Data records

▶

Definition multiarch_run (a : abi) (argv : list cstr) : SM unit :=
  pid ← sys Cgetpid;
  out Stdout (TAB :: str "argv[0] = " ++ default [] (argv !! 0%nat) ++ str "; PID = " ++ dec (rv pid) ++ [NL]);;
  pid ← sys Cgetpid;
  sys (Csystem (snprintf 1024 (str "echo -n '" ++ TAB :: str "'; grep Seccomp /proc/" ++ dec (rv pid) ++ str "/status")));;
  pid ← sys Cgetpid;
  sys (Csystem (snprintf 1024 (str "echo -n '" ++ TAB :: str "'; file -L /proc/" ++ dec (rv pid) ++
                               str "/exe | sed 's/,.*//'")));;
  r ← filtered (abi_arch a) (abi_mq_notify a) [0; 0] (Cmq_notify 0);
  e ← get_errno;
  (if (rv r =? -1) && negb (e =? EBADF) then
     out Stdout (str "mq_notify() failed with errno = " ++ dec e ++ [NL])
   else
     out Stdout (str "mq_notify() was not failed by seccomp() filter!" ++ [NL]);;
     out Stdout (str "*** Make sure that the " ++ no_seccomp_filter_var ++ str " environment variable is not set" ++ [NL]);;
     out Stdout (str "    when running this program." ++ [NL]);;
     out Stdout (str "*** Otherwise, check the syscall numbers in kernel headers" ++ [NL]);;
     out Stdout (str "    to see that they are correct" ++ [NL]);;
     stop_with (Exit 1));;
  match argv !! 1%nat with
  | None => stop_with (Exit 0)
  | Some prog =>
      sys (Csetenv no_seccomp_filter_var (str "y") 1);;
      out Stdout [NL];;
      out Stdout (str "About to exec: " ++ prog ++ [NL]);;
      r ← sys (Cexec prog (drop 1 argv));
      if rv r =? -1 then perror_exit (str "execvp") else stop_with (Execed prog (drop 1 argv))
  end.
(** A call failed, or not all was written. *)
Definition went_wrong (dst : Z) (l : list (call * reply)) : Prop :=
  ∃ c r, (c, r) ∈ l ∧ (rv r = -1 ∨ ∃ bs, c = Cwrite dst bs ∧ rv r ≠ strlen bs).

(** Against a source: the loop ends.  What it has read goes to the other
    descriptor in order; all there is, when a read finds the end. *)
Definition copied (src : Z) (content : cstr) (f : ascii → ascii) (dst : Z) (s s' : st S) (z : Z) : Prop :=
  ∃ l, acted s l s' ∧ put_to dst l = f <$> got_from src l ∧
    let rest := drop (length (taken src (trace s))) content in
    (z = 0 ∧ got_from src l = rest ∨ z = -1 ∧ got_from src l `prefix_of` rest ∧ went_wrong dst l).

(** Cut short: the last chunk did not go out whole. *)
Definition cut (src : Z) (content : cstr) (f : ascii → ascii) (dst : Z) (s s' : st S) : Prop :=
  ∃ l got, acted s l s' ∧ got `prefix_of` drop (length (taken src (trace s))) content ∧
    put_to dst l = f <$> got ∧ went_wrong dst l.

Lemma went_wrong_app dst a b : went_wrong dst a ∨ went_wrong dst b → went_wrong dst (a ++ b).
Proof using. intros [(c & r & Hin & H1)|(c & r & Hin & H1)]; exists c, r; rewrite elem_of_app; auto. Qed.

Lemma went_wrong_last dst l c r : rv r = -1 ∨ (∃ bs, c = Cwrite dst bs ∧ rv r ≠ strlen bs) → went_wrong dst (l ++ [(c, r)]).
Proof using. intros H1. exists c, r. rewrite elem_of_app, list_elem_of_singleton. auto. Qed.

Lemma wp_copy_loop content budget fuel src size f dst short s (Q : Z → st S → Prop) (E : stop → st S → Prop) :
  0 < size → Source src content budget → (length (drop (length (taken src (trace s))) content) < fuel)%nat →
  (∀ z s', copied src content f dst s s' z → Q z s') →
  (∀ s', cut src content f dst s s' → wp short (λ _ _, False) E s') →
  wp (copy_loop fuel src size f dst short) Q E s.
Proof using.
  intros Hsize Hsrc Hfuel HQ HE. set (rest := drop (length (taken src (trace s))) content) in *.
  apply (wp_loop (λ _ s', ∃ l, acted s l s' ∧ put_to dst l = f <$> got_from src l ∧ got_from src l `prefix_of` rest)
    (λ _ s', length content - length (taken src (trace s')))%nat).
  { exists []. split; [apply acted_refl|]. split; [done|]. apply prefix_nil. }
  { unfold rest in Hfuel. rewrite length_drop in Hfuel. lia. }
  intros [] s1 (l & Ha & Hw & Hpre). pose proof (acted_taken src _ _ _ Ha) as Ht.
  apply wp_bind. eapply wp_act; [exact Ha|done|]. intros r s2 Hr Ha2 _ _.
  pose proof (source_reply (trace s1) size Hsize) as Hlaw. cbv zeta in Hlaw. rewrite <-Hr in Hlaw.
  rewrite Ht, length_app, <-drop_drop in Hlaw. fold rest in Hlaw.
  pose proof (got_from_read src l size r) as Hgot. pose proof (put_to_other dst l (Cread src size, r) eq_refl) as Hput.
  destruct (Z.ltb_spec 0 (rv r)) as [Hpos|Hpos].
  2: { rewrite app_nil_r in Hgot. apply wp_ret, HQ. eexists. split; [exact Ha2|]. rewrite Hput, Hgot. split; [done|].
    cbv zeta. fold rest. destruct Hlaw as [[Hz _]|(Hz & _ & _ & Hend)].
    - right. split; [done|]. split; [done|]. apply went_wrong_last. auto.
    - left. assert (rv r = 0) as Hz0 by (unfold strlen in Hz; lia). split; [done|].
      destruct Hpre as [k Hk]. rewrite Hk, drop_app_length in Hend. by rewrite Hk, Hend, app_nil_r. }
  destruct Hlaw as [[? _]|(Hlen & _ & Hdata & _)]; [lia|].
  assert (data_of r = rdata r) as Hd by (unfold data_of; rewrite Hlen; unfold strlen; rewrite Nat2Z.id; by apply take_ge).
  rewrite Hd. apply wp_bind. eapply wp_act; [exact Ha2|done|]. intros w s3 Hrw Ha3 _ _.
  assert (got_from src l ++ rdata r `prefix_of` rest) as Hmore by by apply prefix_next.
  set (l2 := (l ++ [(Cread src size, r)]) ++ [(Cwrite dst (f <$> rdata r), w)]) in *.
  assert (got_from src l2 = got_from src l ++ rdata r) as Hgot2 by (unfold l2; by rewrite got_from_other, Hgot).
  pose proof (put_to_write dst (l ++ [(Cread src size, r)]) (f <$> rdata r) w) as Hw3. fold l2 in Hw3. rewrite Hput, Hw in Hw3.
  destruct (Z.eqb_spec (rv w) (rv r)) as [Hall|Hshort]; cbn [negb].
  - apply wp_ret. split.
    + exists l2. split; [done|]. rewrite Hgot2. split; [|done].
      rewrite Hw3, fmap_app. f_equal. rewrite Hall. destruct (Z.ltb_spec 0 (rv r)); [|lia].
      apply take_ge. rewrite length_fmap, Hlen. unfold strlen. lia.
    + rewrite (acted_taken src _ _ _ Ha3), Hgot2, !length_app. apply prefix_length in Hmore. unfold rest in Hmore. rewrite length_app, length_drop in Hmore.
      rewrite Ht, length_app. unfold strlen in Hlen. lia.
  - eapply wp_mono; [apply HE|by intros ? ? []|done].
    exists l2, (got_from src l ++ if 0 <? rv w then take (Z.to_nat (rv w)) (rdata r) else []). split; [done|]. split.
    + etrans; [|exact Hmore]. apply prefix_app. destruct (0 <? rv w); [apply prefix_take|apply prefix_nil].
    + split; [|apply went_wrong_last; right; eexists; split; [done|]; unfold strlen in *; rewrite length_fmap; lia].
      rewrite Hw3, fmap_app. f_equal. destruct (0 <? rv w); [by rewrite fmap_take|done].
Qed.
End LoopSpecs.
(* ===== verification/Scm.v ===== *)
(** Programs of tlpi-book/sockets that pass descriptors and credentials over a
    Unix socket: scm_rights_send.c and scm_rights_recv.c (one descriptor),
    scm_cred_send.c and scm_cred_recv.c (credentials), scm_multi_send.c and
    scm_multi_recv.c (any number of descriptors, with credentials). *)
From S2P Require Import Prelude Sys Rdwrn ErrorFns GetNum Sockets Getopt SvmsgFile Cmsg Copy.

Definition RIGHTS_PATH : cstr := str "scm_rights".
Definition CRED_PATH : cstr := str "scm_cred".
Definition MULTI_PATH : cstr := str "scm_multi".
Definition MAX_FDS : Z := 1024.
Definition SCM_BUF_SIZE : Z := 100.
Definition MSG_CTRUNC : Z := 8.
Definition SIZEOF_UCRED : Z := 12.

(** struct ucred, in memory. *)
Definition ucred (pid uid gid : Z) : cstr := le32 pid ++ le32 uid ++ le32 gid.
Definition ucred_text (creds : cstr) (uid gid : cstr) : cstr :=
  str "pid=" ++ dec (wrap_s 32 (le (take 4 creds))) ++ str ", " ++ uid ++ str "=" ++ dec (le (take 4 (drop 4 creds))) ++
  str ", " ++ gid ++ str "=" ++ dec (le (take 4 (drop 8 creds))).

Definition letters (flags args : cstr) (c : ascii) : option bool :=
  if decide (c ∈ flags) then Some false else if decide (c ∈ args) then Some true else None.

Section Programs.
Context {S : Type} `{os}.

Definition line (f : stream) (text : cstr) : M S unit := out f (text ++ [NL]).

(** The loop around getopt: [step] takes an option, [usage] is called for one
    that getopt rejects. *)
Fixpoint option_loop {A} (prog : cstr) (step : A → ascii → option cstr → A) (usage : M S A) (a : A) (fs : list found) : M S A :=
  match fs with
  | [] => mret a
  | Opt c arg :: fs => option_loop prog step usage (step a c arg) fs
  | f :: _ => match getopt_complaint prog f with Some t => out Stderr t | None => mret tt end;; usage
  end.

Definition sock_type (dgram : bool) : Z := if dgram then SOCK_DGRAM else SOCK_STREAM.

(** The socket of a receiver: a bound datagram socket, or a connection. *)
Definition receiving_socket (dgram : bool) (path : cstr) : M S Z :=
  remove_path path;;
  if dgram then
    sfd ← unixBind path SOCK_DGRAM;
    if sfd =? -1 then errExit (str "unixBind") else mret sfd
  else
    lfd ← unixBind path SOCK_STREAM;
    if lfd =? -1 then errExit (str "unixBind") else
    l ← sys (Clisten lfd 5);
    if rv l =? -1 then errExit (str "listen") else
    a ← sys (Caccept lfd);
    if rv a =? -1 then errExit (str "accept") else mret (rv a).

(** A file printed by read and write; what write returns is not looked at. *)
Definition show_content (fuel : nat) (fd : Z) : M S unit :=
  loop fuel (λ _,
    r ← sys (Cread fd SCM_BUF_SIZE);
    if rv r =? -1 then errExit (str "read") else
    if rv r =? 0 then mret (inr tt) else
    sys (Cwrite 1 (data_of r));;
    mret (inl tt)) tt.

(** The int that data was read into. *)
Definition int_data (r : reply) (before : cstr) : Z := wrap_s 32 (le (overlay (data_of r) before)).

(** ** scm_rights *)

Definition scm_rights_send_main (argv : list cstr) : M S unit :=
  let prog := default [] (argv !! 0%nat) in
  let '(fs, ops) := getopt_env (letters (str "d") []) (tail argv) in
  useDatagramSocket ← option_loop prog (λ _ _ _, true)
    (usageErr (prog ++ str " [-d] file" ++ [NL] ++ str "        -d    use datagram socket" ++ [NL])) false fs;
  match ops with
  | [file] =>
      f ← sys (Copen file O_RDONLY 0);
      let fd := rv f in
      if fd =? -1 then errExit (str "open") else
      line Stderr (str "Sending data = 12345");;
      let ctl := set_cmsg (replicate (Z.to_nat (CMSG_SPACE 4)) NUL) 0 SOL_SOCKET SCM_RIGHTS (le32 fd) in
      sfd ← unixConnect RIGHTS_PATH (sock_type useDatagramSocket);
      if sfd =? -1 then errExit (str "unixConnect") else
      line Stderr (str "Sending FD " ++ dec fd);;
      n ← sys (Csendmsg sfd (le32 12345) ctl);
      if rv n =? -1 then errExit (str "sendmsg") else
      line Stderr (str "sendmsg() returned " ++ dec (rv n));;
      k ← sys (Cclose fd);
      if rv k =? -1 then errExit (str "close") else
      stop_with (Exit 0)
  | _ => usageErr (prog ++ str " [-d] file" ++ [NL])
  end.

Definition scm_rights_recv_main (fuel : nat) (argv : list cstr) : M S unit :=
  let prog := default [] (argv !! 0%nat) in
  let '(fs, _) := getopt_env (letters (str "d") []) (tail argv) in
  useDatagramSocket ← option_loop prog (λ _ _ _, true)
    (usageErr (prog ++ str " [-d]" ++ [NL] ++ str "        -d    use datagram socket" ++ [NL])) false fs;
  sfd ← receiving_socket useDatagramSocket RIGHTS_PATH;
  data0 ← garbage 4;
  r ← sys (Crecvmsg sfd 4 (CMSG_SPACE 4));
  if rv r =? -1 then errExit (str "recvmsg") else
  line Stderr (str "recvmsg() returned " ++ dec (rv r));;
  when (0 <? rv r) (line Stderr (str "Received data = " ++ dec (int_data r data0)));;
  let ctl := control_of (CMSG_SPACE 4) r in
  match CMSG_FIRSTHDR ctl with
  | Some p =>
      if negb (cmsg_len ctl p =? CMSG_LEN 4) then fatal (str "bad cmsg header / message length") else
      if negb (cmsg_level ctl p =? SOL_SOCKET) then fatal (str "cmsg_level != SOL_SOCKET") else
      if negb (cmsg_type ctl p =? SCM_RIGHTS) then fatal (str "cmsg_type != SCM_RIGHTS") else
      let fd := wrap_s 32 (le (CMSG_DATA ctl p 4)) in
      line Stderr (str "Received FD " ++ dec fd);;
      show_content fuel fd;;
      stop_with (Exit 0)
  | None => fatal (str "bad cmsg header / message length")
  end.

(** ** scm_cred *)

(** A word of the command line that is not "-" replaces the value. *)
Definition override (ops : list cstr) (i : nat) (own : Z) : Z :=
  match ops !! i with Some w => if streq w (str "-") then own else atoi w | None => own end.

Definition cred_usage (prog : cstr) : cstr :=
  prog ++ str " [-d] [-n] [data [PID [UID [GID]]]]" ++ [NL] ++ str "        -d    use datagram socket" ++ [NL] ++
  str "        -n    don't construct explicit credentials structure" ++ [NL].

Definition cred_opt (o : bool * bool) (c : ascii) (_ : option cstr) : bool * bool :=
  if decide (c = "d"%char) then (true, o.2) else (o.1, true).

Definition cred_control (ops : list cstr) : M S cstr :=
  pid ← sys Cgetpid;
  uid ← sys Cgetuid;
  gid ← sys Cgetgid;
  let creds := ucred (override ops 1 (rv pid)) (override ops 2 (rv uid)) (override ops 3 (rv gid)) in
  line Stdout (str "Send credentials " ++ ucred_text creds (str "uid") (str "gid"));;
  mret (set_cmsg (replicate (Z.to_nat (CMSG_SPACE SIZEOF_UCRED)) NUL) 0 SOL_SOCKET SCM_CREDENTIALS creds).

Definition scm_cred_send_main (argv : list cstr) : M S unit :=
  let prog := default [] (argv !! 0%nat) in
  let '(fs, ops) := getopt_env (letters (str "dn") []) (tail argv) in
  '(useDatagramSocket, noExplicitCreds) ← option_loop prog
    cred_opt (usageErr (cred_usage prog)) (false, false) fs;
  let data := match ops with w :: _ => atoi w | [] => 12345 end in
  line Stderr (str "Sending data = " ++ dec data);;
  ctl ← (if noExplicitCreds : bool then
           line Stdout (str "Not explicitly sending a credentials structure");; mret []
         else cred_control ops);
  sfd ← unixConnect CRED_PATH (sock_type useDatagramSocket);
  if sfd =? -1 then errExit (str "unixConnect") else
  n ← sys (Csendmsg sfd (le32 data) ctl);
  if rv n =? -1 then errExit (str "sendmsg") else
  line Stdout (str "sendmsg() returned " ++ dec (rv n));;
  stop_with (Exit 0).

◀

Sift the data above for lines with "Hlen", then copy each one.

  destruct Hlaw as [[? _]|(Hlen & _ & Hdata & _)]; [lia|].
  assert (data_of r = rdata r) as Hd by (unfold data_of; rewrite Hlen; unfold strlen; rewrite Nat2Z.id; by apply take_ge).
      apply take_ge. rewrite length_fmap, Hlen. unfold strlen. lia.
      rewrite Ht, length_app. unfold strlen in Hlen. lia.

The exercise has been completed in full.